■ What is required: The records come next. Copy all of them exactly.
*** Opening of Listed records ***
(* ------------------------------------------------------------------ *)
(** ** Decorators                                                       *)

(** The regular expressions of [@Matches]. *)
Inductive pattern : Type := SlugPattern | CurrencyPattern | DigitsPattern | PasswordPattern.

(** [IsEnum] is also [@IsIn]: one of some texts. *)
Inductive decorator : Type :=
| IsString
| IsNotEmpty
| MinLength (n : nat)
| MaxLength (n : nat)
| Matches (p : pattern)
| IsUUID
| IsEmail
| IsPhoneNumber
| IsDateString
| IsInt
| Min (z : Z)
| Max (z : Z)
| IsLatitude
| IsLongitude
| IsEnum (values : list string)
| Allow.

(** A property: its name, [@IsOptional] or not, and its other decorators. *)
Record property : Type := {
  pr_name : string;
  pr_optional : bool;
  pr_decorators : list decorator
}.

Definition required (name : string) (l : list decorator) : property :=
  {| pr_name := name; pr_optional := false; pr_decorators := l |}.
Definition optional (name : string) (l : list decorator) : property :=
  {| pr_name := name; pr_optional := true; pr_decorators := l |}.

Definition lower_alnum (c : ascii) : bool := char_range 97 122 c || char_range 48 57 c.

Definition some_char (P : ascii -> bool) (s : string) : bool := negb (string_forall (fun c => negb (P c)) s).

(** [/^[a-z0-9]+(?:-[a-z0-9]+)*$/], [/^[A-Z]{3}$/], [/^\d+$/] and
    [/^(?=.*[A-Z])(?=.*[a-z])(?=.*\d).+$/] *)
Definition pattern_test (p : pattern) (s : string) : bool :=
  match p with
  | SlugPattern =>
      forallb (fun part => negb (bool_decide (part = "")) && string_forall lower_alnum part) (split_on "-" s)
  | CurrencyPattern => is_currency_code s
  | DigitsPattern => negb (bool_decide (s = "")) && string_forall (char_range 48 57) s
  | PasswordPattern =>
      string_forall (fun c => negb (bool_decide (c = LF) || bool_decide (c = CR))) s &&
      some_char (char_range 65 90) s && some_char (char_range 97 122) s && some_char (char_range 48 57) s
  end.

Definition VenueTableStatus_values : list string := ["ACTIVE"; "INACTIVE"; "MAINTENANCE"].
Definition EventTableStatus_values : list string := ["AVAILABLE"; "HELD"; "UNAVAILABLE"].
Definition EventVisibility_values : list string := ["PRIVATE"; "UNLISTED"; "PUBLIC"].
Definition EventCategory_values : list string :=
  ["NIGHTLIFE"; "CONCERT"; "FESTIVAL"; "CAMPUS"; "CORPORATE"; "COMMUNITY"; "SPORTS"; "ARTS"; "OTHER"].
Definition PaymentProvider_values : list string := ["PAYSTACK"; "MTN_MOMO"].

(* ------------------------------------------------------------------ *)
(** ** The bodies                                                       *)

Definition HoldTableDto : list property :=
  [required "eventTableId" [IsUUID];
   required "idempotencyKey" [IsString; MinLength 1; MaxLength 128];
   optional "holdDurationSeconds" [IsInt; Min 1; Max 86400]].

Definition CreateFloorSectionDto : list property :=
  [required "organizerId" [IsUUID];
   required "name" [IsString; MinLength 1; MaxLength 120];
   optional "description" [IsString; MaxLength 500]].

Definition CreateVenueTableDto : list property :=
  [required "organizerId" [IsUUID];
   optional "floorSectionId" [IsUUID];
   required "label" [IsString; MinLength 1; MaxLength 80];
   required "seatCount" [IsInt; Min 1; Max 100];
   optional "status" [IsEnum VenueTableStatus_values]].

Definition CreateEventTableDto : list property :=
  [required "organizerId" [IsUUID];
   required "eventId" [IsUUID];
   required "venueTableId" [IsUUID];
   required "priceMinor" [IsInt; Min 0; Max 1000000000];
   required "currency" [IsString; Matches CurrencyPattern];
   optional "status" [IsEnum EventTableStatus_values]].

Definition CreateOrderRequestDto : list property :=
  [required "reservationId" [IsUUID];
   required "totalAmountMinor" [IsString; Matches DigitsPattern];
   required "currency" [IsEnum SUPPORTED_CURRENCIES]].

(** The descriptive properties both event bodies end with. *)
Definition event_details : list property :=
  [optional "timezone" [IsString; MaxLength 80];
   optional "venueName" [IsString; MaxLength 160];
   optional "addressLine1" [IsString; MaxLength 255];
   optional "addressLine2" [IsString; MaxLength 255];
   optional "city" [IsString; MaxLength 120];
   optional "region" [IsString; MaxLength 120];
   optional "country" [IsString; MaxLength 120];
   optional "latitude" [IsLatitude];
   optional "longitude" [IsLongitude];
   optional "capacityTotal" [IsInt; Min 1; Max 1000000]].

Definition CreateEventRequestDto : list property :=
  [required "title" [IsString; MinLength 2; MaxLength 160];
   required "slug" [IsString; MinLength 3; MaxLength 100; Matches SlugPattern];
   optional "description" [IsString; MaxLength 5000];
   optional "visibility" [IsEnum EventVisibility_values];
   optional "category" [IsEnum EventCategory_values];
   required "startsAt" [IsDateString];
   required "endsAt" [IsDateString]] ++ event_details.

Definition UpdateEventRequestDto : list property :=
  [optional "title" [IsString; MinLength 2; MaxLength 160];
   optional "slug" [IsString; MinLength 3; MaxLength 100; Matches SlugPattern];
   optional "description" [IsString; MaxLength 5000];
   optional "visibility" [IsEnum EventVisibility_values];
   optional "category" [IsEnum EventCategory_values];
   optional "startsAt" [IsDateString];
   optional "endsAt" [IsDateString]] ++ event_details.

Definition PublishEventRequestDto : list property := [optional "note" [IsString; MaxLength 1000]].
Definition CancelEventRequestDto : list property := [optional "reason" [IsString; MaxLength 1000]].

Definition CreateOrganizerRequestDto : list property :=
  [required "displayName" [IsString; MinLength 2; MaxLength 120];
   required "slug" [IsString; MinLength 3; MaxLength 80; Matches SlugPattern];
   optional "description" [IsString; MaxLength 2000];
   optional "contactEmail" [IsEmail; MaxLength 255];
   optional "contactPhone" [IsPhoneNumber; MaxLength 32]].

Definition UpdateOrganizerRequestDto : list property :=
  [optional "displayName" [IsString; MinLength 2; MaxLength 120];
   optional "slug" [IsString; MinLength 3; MaxLength 80; Matches SlugPattern];
   optional "description" [IsString; MaxLength 2000];
   optional "contactEmail" [IsEmail; MaxLength 255];
   optional "contactPhone" [IsPhoneNumber; MaxLength 32]].

Definition SubmitOrganizerRequestDto : list property := [optional "note" [IsString; MaxLength 1000]].

Definition InitiatePaymentRequestDto : list property :=
  [required "provider" [IsEnum PaymentProvider_values];
   required "eventId" [IsUUID];
   optional "customerPhone" [IsString]].

Definition ScanTicketDto : list property :=
  [required "ticketId" [IsUUID];
   required "token" [IsString; MinLength 32; MaxLength 512];
   optional "eventId" [IsUUID];
   optional "deviceId" [IsString; MaxLength 120];
   optional "gateLabel" [IsString; MaxLength 120]].

Definition SignupDto : list property :=
  [required "email" [IsEmail];
   required "password" [IsString; MinLength 8; Matches PasswordPattern];
   required "deviceId" [IsString; IsNotEmpty; MaxLength 255];
   optional "role" [Allow]].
*** Close of Listed records ***
■ Response to the exercise:
(* ------------------------------------------------------------------ *)
(** ** Decorators                                                       *)

(** The regular expressions of [@Matches]. *)
Inductive pattern : Type := SlugPattern | CurrencyPattern | DigitsPattern | PasswordPattern.

(** [IsEnum] is also [@IsIn]: one of some texts. *)
Inductive decorator : Type :=
| IsString
| IsNotEmpty
| MinLength (n : nat)
| MaxLength (n : nat)
| Matches (p : pattern)
| IsUUID
| IsEmail
| IsPhoneNumber
| IsDateString
| IsInt
| Min (z : Z)
| Max (z : Z)
| IsLatitude
| IsLongitude
| IsEnum (values : list string)
| Allow.

(** A property: its name, [@IsOptional] or not, and its other decorators. *)
Record property : Type := {
  pr_name : string;
  pr_optional : bool;
  pr_decorators : list decorator
}.

Definition required (name : string) (l : list decorator) : property :=
  {| pr_name := name; pr_optional := false; pr_decorators := l |}.
Definition optional (name : string) (l : list decorator) : property :=
  {| pr_name := name; pr_optional := true; pr_decorators := l |}.

Definition lower_alnum (c : ascii) : bool := char_range 97 122 c || char_range 48 57 c.

Definition some_char (P : ascii -> bool) (s : string) : bool := negb (string_forall (fun c => negb (P c)) s).

(** [/^[a-z0-9]+(?:-[a-z0-9]+)*$/], [/^[A-Z]{3}$/], [/^\d+$/] and
    [/^(?=.*[A-Z])(?=.*[a-z])(?=.*\d).+$/] *)
Definition pattern_test (p : pattern) (s : string) : bool :=
  match p with
  | SlugPattern =>
      forallb (fun part => negb (bool_decide (part = "")) && string_forall lower_alnum part) (split_on "-" s)
  | CurrencyPattern => is_currency_code s
  | DigitsPattern => negb (bool_decide (s = "")) && string_forall (char_range 48 57) s
  | PasswordPattern =>
      string_forall (fun c => negb (bool_decide (c = LF) || bool_decide (c = CR))) s &&
      some_char (char_range 65 90) s && some_char (char_range 97 122) s && some_char (char_range 48 57) s
  end.

Definition VenueTableStatus_values : list string := ["ACTIVE"; "INACTIVE"; "MAINTENANCE"].
Definition EventTableStatus_values : list string := ["AVAILABLE"; "HELD"; "UNAVAILABLE"].
Definition EventVisibility_values : list string := ["PRIVATE"; "UNLISTED"; "PUBLIC"].
Definition EventCategory_values : list string :=
  ["NIGHTLIFE"; "CONCERT"; "FESTIVAL"; "CAMPUS"; "CORPORATE"; "COMMUNITY"; "SPORTS"; "ARTS"; "OTHER"].
Definition PaymentProvider_values : list string := ["PAYSTACK"; "MTN_MOMO"].

(* ------------------------------------------------------------------ *)
(** ** The bodies                                                       *)

Definition HoldTableDto : list property :=
  [required "eventTableId" [IsUUID];
   required "idempotencyKey" [IsString; MinLength 1; MaxLength 128];
   optional "holdDurationSeconds" [IsInt; Min 1; Max 86400]].

Definition CreateFloorSectionDto : list property :=
  [required "organizerId" [IsUUID];
   required "name" [IsString; MinLength 1; MaxLength 120];
   optional "description" [IsString; MaxLength 500]].

Definition CreateVenueTableDto : list property :=
  [required "organizerId" [IsUUID];
   optional "floorSectionId" [IsUUID];
   required "label" [IsString; MinLength 1; MaxLength 80];
   required "seatCount" [IsInt; Min 1; Max 100];
   optional "status" [IsEnum VenueTableStatus_values]].

Definition CreateEventTableDto : list property :=
  [required "organizerId" [IsUUID];
   required "eventId" [IsUUID];
   required "venueTableId" [IsUUID];
   required "priceMinor" [IsInt; Min 0; Max 1000000000];
   required "currency" [IsString; Matches CurrencyPattern];
   optional "status" [IsEnum EventTableStatus_values]].

Definition CreateOrderRequestDto : list property :=
  [required "reservationId" [IsUUID];
   required "totalAmountMinor" [IsString; Matches DigitsPattern];
   required "currency" [IsEnum SUPPORTED_CURRENCIES]].

(** The descriptive properties both event bodies end with. *)
Definition event_details : list property :=
  [optional "timezone" [IsString; MaxLength 80];
   optional "venueName" [IsString; MaxLength 160];
   optional "addressLine1" [IsString; MaxLength 255];
   optional "addressLine2" [IsString; MaxLength 255];
   optional "city" [IsString; MaxLength 120];
   optional "region" [IsString; MaxLength 120];
   optional "country" [IsString; MaxLength 120];
   optional "latitude" [IsLatitude];
   optional "longitude" [IsLongitude];
   optional "capacityTotal" [IsInt; Min 1; Max 1000000]].

Definition CreateEventRequestDto : list property :=
  [required "title" [IsString; MinLength 2; MaxLength 160];
   required "slug" [IsString; MinLength 3; MaxLength 100; Matches SlugPattern];
   optional "description" [IsString; MaxLength 5000];
   optional "visibility" [IsEnum EventVisibility_values];
   optional "category" [IsEnum EventCategory_values];
   required "startsAt" [IsDateString];
   required "endsAt" [IsDateString]] ++ event_details.

Definition UpdateEventRequestDto : list property :=
  [optional "title" [IsString; MinLength 2; MaxLength 160];
   optional "slug" [IsString; MinLength 3; MaxLength 100; Matches SlugPattern];
   optional "description" [IsString; MaxLength 5000];
   optional "visibility" [IsEnum EventVisibility_values];
   optional "category" [IsEnum EventCategory_values];
   optional "startsAt" [IsDateString];
   optional "endsAt" [IsDateString]] ++ event_details.

Definition PublishEventRequestDto : list property := [optional "note" [IsString; MaxLength 1000]].
Definition CancelEventRequestDto : list property := [optional "reason" [IsString; MaxLength 1000]].

Definition CreateOrganizerRequestDto : list property :=
  [required "displayName" [IsString; MinLength 2; MaxLength 120];
   required "slug" [IsString; MinLength 3; MaxLength 80; Matches SlugPattern];
   optional "description" [IsString; MaxLength 2000];
   optional "contactEmail" [IsEmail; MaxLength 255];
   optional "contactPhone" [IsPhoneNumber; MaxLength 32]].

Definition UpdateOrganizerRequestDto : list property :=
  [optional "displayName" [IsString; MinLength 2; MaxLength 120];
   optional "slug" [IsString; MinLength 3; MaxLength 80; Matches SlugPattern];
   optional "description" [IsString; MaxLength 2000];
   optional "contactEmail" [IsEmail; MaxLength 255];
   optional "contactPhone" [IsPhoneNumber; MaxLength 32]].

Definition SubmitOrganizerRequestDto : list property := [optional "note" [IsString; MaxLength 1000]].

Definition InitiatePaymentRequestDto : list property :=
  [required "provider" [IsEnum PaymentProvider_values];
   required "eventId" [IsUUID];
   optional "customerPhone" [IsString]].

Definition ScanTicketDto : list property :=
  [required "ticketId" [IsUUID];
   required "token" [IsString; MinLength 32; MaxLength 512];
   optional "eventId" [IsUUID];
   optional "deviceId" [IsString; MaxLength 120];
   optional "gateLabel" [IsString; MaxLength 120]].

Definition SignupDto : list property :=
  [required "email" [IsEmail];
   required "password" [IsString; MinLength 8; Matches PasswordPattern];
   required "deviceId" [IsString; IsNotEmpty; MaxLength 255];
   optional "role" [Allow]].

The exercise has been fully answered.